“Work environment issues are vital for the University’s development and must always be on our agenda. The best research and education are produced in a creative environment where ideas flourish and evolve and people thrive. If problems arise it is important to deal with them in a judicious manner,” Hagfeldt says.

Work environment issues in academia have recently drawn attention both in the media and in public seminars. The questionnaire study on gender-based vulnerability at Swedish higher education institutions that was presented in May last year was the first of its kind and highlighted the particular vulnerability of female doctoral students. The Swedish Work Environment Authority’s project report “Organisational and social work environment 2018–2022” also emphasised the situation of doctoral students as particularly associated with risk in academia. A further survey on the psychosocial work environment carried out by ST (the Union of Civil Servants) at the end of last year revealed that threats and violence occur and that victims experienced a lack of support from their employer.

Regulations and guidelines have long been in place at the University, Hagfeldt notes, so what has to be done is to step up preventive efforts and make sure the rules are followed.

“Needless to say, it’s very disheartening that there are members of staff in our organisation who suffer because of their work environment. The study published last spring was very important: we now have much better data than previously that will really help us in our preventive action and in developing our methods for combating all forms of harassment. Apart from the fact that these efforts are to everyone’s advantage, it will also make the University an even better place in the long term,” Hagfeldt says.

In the questionnaire study, one in five female doctoral students at Uppsala University stated that they had experienced bullying in the past year. What is your view on this?
“Obviously this is completely unacceptable. We clearly need to work more on these issues, and we are now doing so. Having said that, there are many fantastic and creative parts of the University and I hope we can learn from one another about successful approaches.”

Do you think the work environment could influence women’s desire to continue with an academic career?
“Yes, of course that’s possible and in that case, we will lose many talented people in the University. We have everything to gain from fighting every kind of harassment.”

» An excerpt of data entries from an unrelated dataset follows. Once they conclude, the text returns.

(** The three recursive traversals, as lists of keys. *)
Fixpoint inorder (t : tree) : list Z :=
  match t with
  | Null => []
  | Nd l n r => inorder l ++ value n :: inorder r
  end.

Fixpoint preorder (t : tree) : list Z :=
  match t with
  | Null => []
  | Nd l n r => value n :: preorder l ++ preorder r
  end.

Fixpoint postorder (t : tree) : list Z :=
  match t with
  | Null => []
  | Nd l n r => postorder l ++ postorder r ++ [value n]
  end.

(** Building a tree by successive inserts, as the INSERT button does. *)
Definition insert_all (vs : list Z) (t : tree) : tree :=
  fold_left Insert vs t.

(* ================================================================= *)
(** ** Pointers into the tree *)

(** A [Node*] is the path from [root] to the node. *)
Inductive dir : Set := L | R.
Definition ptr : Set := list dir.

(** The subtree a path leads to; [Null] when the path leaves the tree. *)
Fixpoint deref (t : tree) (p : ptr) {struct p} : tree :=
  match p with
  | [] => t
  | d :: q =>
      match t with
      | Null => Null
      | Nd l _ r => deref (match d with L => l | R => r end) q
      end
  end.

(** In-place change of the payload of the node at [p]. *)
Fixpoint update (t : tree) (p : ptr) (f : Node -> Node) : tree :=
  match t with
  | Null => Null
  | Nd l n r =>
      match p with
      | [] => Nd l (f n) r
      | L :: q => Nd (update l q f) n r
      | R :: q => Nd l n (update r q f)
      end
  end.

(** The pointer stored in a link: [nullptr] for an absent child. *)
Definition link (child : tree) (p : ptr) (d : dir) : option ptr :=
  match child with
  | Null => None
  | Nd _ _ _ => Some (p ++ [d])
  end.

(** The value of the global [root] as a pointer. *)
Definition root_ptr (t : tree) : option ptr :=
  match t with
  | Null => None
  | Nd _ _ _ => Some []
  end.

(* ----------------------------------------------------------------- *)
(** *** Results of code that can go wrong *)

Inductive fault : Set :=
| NullDeref      (* [n->f] with [n] null or not a live node *)
| OutOfBounds    (* write past the end of a fixed array *)
| DanglingRef    (* write through a reference invalidated by [push_back] *)
| OutOfFuel.     (* the bound given to a loop was too small *)

Inductive result (A : Type) : Type :=
| Ok (a : A)
| Fault (e : fault).
Arguments Ok {A} a.
Arguments Fault {A} e.

Definition bind {A B : Type} (c : result A) (k : A -> result B) : result B :=
  match c with
  | Ok a => k a
  | Fault e => Fault e
  end.

Notation "'do' v <- c ;; k" := (bind c (fun v => k))
  (at level 10, v name, c at level 100, k at level 200).

(** [n->f] read and [n->f = ...] write through a pointer. *)
Definition load (t : tree) (p : ptr) : result Node :=
  match deref t p with
  | Null => Fault NullDeref
  | Nd _ n _ => Ok n
  end.

Definition store (t : tree) (p : ptr) (f : Node -> Node) : result tree :=
  match deref t p with
  | Null => Fault NullDeref
  | Nd _ _ _ => Ok (update t p f)
  end.

(** [float] comparisons. *)
Definition Qlt_bool (a b : Q) : bool := negb (Qle_bool b a).

(* ================================================================= *)
(** ** The full-tree walks: [AnimateNodes] and [ResetTreeColors] *)

(** [lerp]; the result is stored in lowest terms. *)
Definition lerp (a b t : Q) : Q := Qred (a + (b - a) * t)%Q.

(** Both walks declare a local array of 100 pointers and an index [top].
    The list is [stack[0..top)], most recent slot first. *)
Definition HELPER_STACK_SIZE : nat := 100.

(** [stack[top++] = p]. *)
Definition push_slot (p : ptr) (st : list ptr) : result (list ptr) :=
  if (length st <? HELPER_STACK_SIZE)%nat then Ok (p :: st)
  else Fault OutOfBounds.

(** [if (n->left) stack[top++] = n->left;] and the same for [right]. *)
Definition push_child (child : tree) (p : ptr) (d : dir) (st : list ptr)
  : result (list ptr) :=
  match link child p d with
  | None => Ok st
  | Some c => push_slot c st
  end.

(** The loop [while (top > 0)] shared, word for word, by the two walks;
    [f] is the assignment made to the popped node.  Every turn pops one
    node, so [size root] turns suffice; [fuel] bounds the turns. *)
Fixpoint walk (fuel : nat) (f : Node -> Node) (rt : tree) (st : list ptr)
  : result tree :=
  match st with
  | [] => Ok rt
  | p :: st1 =>
      match fuel with
      | O => Fault OutOfFuel
      | S fuel' =>
          match deref rt p with
          | Null => Fault NullDeref
          | Nd l _ r =>
              let rt1 := update rt p f in
              do st2 <- push_child l p L st1 ;;
              do st3 <- push_child r p R st2 ;;
              walk fuel' f rt1 st3
          end
      end
  end.

Definition full_walk (f : Node -> Node) (rt : tree) : result tree :=
  match root_ptr rt with
  | None => Ok rt
  | Some p => do st <- push_slot p [] ;; walk (size rt) f rt st
  end.

Definition animate (dt : Q) (n : Node) : Node :=
  set_xy n (lerp (x n) (tx n) (dt * 5)) (lerp (y n) (ty n) (dt * 5)).

Definition AnimateNodes (dt : Q) (rt : tree) : result tree :=
  full_walk (animate dt) rt.

Definition ResetTreeColors (rt : tree) : result tree :=
  full_walk (fun n => set_color n LIGHTGRAY) rt.

(** What a walk is meant to compute: [f] applied to every node. *)
Fixpoint tmap (f : Node -> Node) (t : tree) : tree :=
  match t with
  | Null => Null
  | Nd l n r => Nd (tmap f l) (f n) (tmap f r)
  end.

(* ================================================================= *)
(** ** The globals *)

Inductive Mode : Set :=
| IDLE | INSERTING | SEARCHING | DELETING
| TRAVERSING_IN | TRAVERSING_PRE | TRAVERSING_POST.

(** [struct TravFrame]. *)
Record TravFrame : Set := mkFrame { node : option ptr; state : Z }.

(** All global variables, the function-static [moveTimer] of
    [UpdateSearch], and for the [std::vector] [travStack] its elements
    (last element first) and its capacity.  [travLog] is a history
    variable: it records, oldest first, every execution of
    [n->color = ORANGE] by the traversal and is read by no code. *)
Record State : Set := mkState {
  root : tree;
  inputValue : Z;
  current : option ptr;
  found : bool;
  mode : Mode;
  algoSteps : list string;
  algoStepIndex : Z;
  algoTimer : Q;
  moveTimer : Q;
  delNode : option ptr;
  delFlashTimer : Q;
  delFlashCount : Z;
  travStack : list TravFrame;
  travCap : nat;
  travHighlight : option ptr;
  edgeA : option ptr;
  edgeB : option ptr;
  travTimer : Q;
  travLog : list ptr
}.

(** Assignments to one global. *)
Definition with_root (v : tree) (s : State) : State :=
  mkState v (inputValue s) (current s) (found s) (mode s)
    (algoSteps s) (algoStepIndex s) (algoTimer s) (moveTimer s)
    (delNode s) (delFlashTimer s) (delFlashCount s) (travStack s)
    (travCap s) (travHighlight s) (edgeA s) (edgeB s) (travTimer s)
    (travLog s).
Definition with_inputValue (v : Z) (s : State) : State :=
  mkState (root s) v (current s) (found s) (mode s) (algoSteps s)
    (algoStepIndex s) (algoTimer s) (moveTimer s) (delNode s)
    (delFlashTimer s) (delFlashCount s) (travStack s) (travCap s)
    (travHighlight s) (edgeA s) (edgeB s) (travTimer s) (travLog s).
Definition with_current (v : option ptr) (s : State) : State :=
  mkState (root s) (inputValue s) v (found s) (mode s) (algoSteps s)
    (algoStepIndex s) (algoTimer s) (moveTimer s) (delNode s)
    (delFlashTimer s) (delFlashCount s) (travStack s) (travCap s)
    (travHighlight s) (edgeA s) (edgeB s) (travTimer s) (travLog s).
Definition with_found (v : bool) (s : State) : State :=
  mkState (root s) (inputValue s) (current s) v (mode s) (algoSteps s)
    (algoStepIndex s) (algoTimer s) (moveTimer s) (delNode s)
    (delFlashTimer s) (delFlashCount s) (travStack s) (travCap s)
    (travHighlight s) (edgeA s) (edgeB s) (travTimer s) (travLog s).
Definition with_mode (v : Mode) (s : State) : State :=
  mkState (root s) (inputValue s) (current s) (found s) v
    (algoSteps s) (algoStepIndex s) (algoTimer s) (moveTimer s)
    (delNode s) (delFlashTimer s) (delFlashCount s) (travStack s)
    (travCap s) (travHighlight s) (edgeA s) (edgeB s) (travTimer s)
    (travLog s).
Definition with_algoSteps (v : list string) (s : State) : State :=
  mkState (root s) (inputValue s) (current s) (found s) (mode s) v
    (algoStepIndex s) (algoTimer s) (moveTimer s) (delNode s)
    (delFlashTimer s) (delFlashCount s) (travStack s) (travCap s)
    (travHighlight s) (edgeA s) (edgeB s) (travTimer s) (travLog s).
Definition with_algoStepIndex (v : Z) (s : State) : State :=
  mkState (root s) (inputValue s) (current s) (found s) (mode s)
    (algoSteps s) v (algoTimer s) (moveTimer s) (delNode s)
    (delFlashTimer s) (delFlashCount s) (travStack s) (travCap s)
    (travHighlight s) (edgeA s) (edgeB s) (travTimer s) (travLog s).
Definition with_algoTimer (v : Q) (s : State) : State :=
  mkState (root s) (inputValue s) (current s) (found s) (mode s)
    (algoSteps s) (algoStepIndex s) v (moveTimer s) (delNode s)
    (delFlashTimer s) (delFlashCount s) (travStack s) (travCap s)
    (travHighlight s) (edgeA s) (edgeB s) (travTimer s) (travLog s).
Definition with_moveTimer (v : Q) (s : State) : State :=
  mkState (root s) (inputValue s) (current s) (found s) (mode s)
    (algoSteps s) (algoStepIndex s) (algoTimer s) v (delNode s)
    (delFlashTimer s) (delFlashCount s) (travStack s) (travCap s)
    (travHighlight s) (edgeA s) (edgeB s) (travTimer s) (travLog s).
Definition with_delNode (v : option ptr) (s : State) : State :=
  mkState (root s) (inputValue s) (current s) (found s) (mode s)
    (algoSteps s) (algoStepIndex s) (algoTimer s) (moveTimer s) v
    (delFlashTimer s) (delFlashCount s) (travStack s) (travCap s)
    (travHighlight s) (edgeA s) (edgeB s) (travTimer s) (travLog s).
Definition with_delFlashTimer (v : Q) (s : State) : State :=
  mkState (root s) (inputValue s) (current s) (found s) (mode s)
    (algoSteps s) (algoStepIndex s) (algoTimer s) (moveTimer s)
    (delNode s) v (delFlashCount s) (travStack s) (travCap s)
    (travHighlight s) (edgeA s) (edgeB s) (travTimer s) (travLog s).
Definition with_delFlashCount (v : Z) (s : State) : State :=
  mkState (root s) (inputValue s) (current s) (found s) (mode s)
    (algoSteps s) (algoStepIndex s) (algoTimer s) (moveTimer s)
    (delNode s) (delFlashTimer s) v (travStack s) (travCap s)
    (travHighlight s) (edgeA s) (edgeB s) (travTimer s) (travLog s).
Definition with_travStack (v : list TravFrame) (s : State) : State :=
  mkState (root s) (inputValue s) (current s) (found s) (mode s)
    (algoSteps s) (algoStepIndex s) (algoTimer s) (moveTimer s)
    (delNode s) (delFlashTimer s) (delFlashCount s) v (travCap s)
    (travHighlight s) (edgeA s) (edgeB s) (travTimer s) (travLog s).
Definition with_travCap (v : nat) (s : State) : State :=
  mkState (root s) (inputValue s) (current s) (found s) (mode s)
    (algoSteps s) (algoStepIndex s) (algoTimer s) (moveTimer s)
    (delNode s) (delFlashTimer s) (delFlashCount s) (travStack s) v
    (travHighlight s) (edgeA s) (edgeB s) (travTimer s) (travLog s).
Definition with_travHighlight (v : option ptr) (s : State) : State :=
  mkState (root s) (inputValue s) (current s) (found s) (mode s)
    (algoSteps s) (algoStepIndex s) (algoTimer s) (moveTimer s)
    (delNode s) (delFlashTimer s) (delFlashCount s) (travStack s)
    (travCap s) v (edgeA s) (edgeB s) (travTimer s) (travLog s).
Definition with_edgeA (v : option ptr) (s : State) : State :=
  mkState (root s) (inputValue s) (current s) (found s) (mode s)
    (algoSteps s) (algoStepIndex s) (algoTimer s) (moveTimer s)
    (delNode s) (delFlashTimer s) (delFlashCount s) (travStack s)
    (travCap s) (travHighlight s) v (edgeB s) (travTimer s)
    (travLog s).
Definition with_edgeB (v : option ptr) (s : State) : State :=
  mkState (root s) (inputValue s) (current s) (found s) (mode s)
    (algoSteps s) (algoStepIndex s) (algoTimer s) (moveTimer s)
    (delNode s) (delFlashTimer s) (delFlashCount s) (travStack s)
    (travCap s) (travHighlight s) (edgeA s) v (travTimer s)
    (travLog s).
Definition with_travTimer (v : Q) (s : State) : State :=
  mkState (root s) (inputValue s) (current s) (found s) (mode s)
    (algoSteps s) (algoStepIndex s) (algoTimer s) (moveTimer s)
    (delNode s) (delFlashTimer s) (delFlashCount s) (travStack s)
    (travCap s) (travHighlight s) (edgeA s) (edgeB s) v (travLog s).
Definition with_travLog (v : list ptr) (s : State) : State :=
  mkState (root s) (inputValue s) (current s) (found s) (mode s)
    (algoSteps s) (algoStepIndex s) (algoTimer s) (moveTimer s)
    (delNode s) (delFlashTimer s) (delFlashCount s) (travStack s)
    (travCap s) (travHighlight s) (edgeA s) (edgeB s) (travTimer s) v.

Definition algoSpeed : Q := 0.5%Q.

(** The state of the program when [main] starts. *)
Definition initial : State :=
  mkState Null 10 None false IDLE [] 0 0%Q 0%Q None 0%Q 0 [] 0%nat
          None None None 0%Q [].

You have previously stated that there is zero tolerance of sexual harassment at the University. What does this mean?
“It means we will never accept people being offended, bullied or harassed. There are regulations and laws to comply with and measures that can be deployed. It’s important to talk about the psychosocial work environment at the departments and that everyone knows where they can go if they are victimised or see someone else being victimised. There’s also a whistleblowing function that I hope everyone is aware of.”

What has been done since the major gender-based study came out in May last year?
“Firstly, we have started to analyse the results of that study in depth and to employ what we learn in our preventive action. Secondly, an action plan has been drawn up for mainstreaming the equal opportunities perspective in the University. This was a project that had already started before the report came out. It involves new support materials, a questionnaire study of our own and enhanced training for members of staff and managers. We are also looking into the possibility of regularly offering bystander training courses. Bystander training focuses on training everyone to notice and recognise sexual harassment and to know what to do to help victims. In addition, we held two discussion seminars at the University during the autumn.”

Cases have come to light in the media recently that suggest that the University has failed to deal with these issues successfully. What is your view on this?
“It’s perhaps not very surprising that there are examples of things not turning out so well in an organisation as large as Uppsala University, though having said that, every single case is always one too many. My impression is that we have actually become better at tackling the problems and people have to understand that work environment action takes time. These are often complicated cases with many dimensions and due process is essential, it’s important to be careful and to listen. We must also be sure to engage the best external collaborators in investigations.

“Media attention is always tricky for everyone involved, the picture that emerges is often simplistic and sometimes rather misleading and if it’s something that happened a few years ago, it can also reawaken previous conflicts. On the other hand, media attention directs a spotlight on work environment issues and helps to keep the discussion alive. And that’s a good thing.”

Do respected professors perhaps get away with treating other people badly more easily because they are important for the University?
“That’s not my impression. If it were the case, something has to be done. A bad work environment is harmful in the long run and risks crippling the organisation. All cases must be taken seriously and investigated.”

What measures could a perpetrator face?
“It’s possible to take individualised measures, such as verbal reprimands, which are often effective, but in serious cases, dismissal, reporting for prosecution and disciplinary sanctions are also possible measures.”

Is academia worse at work environment management than other organisations? Is there anything special about our academic culture that increases the risk?
“I don’t think we’re worse at work environment management than other large organisations, though we may not have seen the full extent of the problem. There probably are things about the academic environment that can pose a risk. We have a system of doctoral students and supervisors, and other hierarchies and dependencies. There’s also tough systematised competition for positions and research funding. These factors are no excuse for bullying or other forms of harassment, they’re actually more a significant reason why we probably have to work even more deliberately on these issues.

“However, one major insight from the national questionnaire study was that when it comes to sexual harassment, the perpetrator is more often a colleague than a manager or leader. It’s therefore a matter of increasing awareness and talking more about our behaviour towards one another at work. Of course we must allow people to speak their mind freely and be tough in academic discussions, but we must be sure to treat one another well personally. I hope the Staff Policy will encourage meaningful discussions throughout the University.”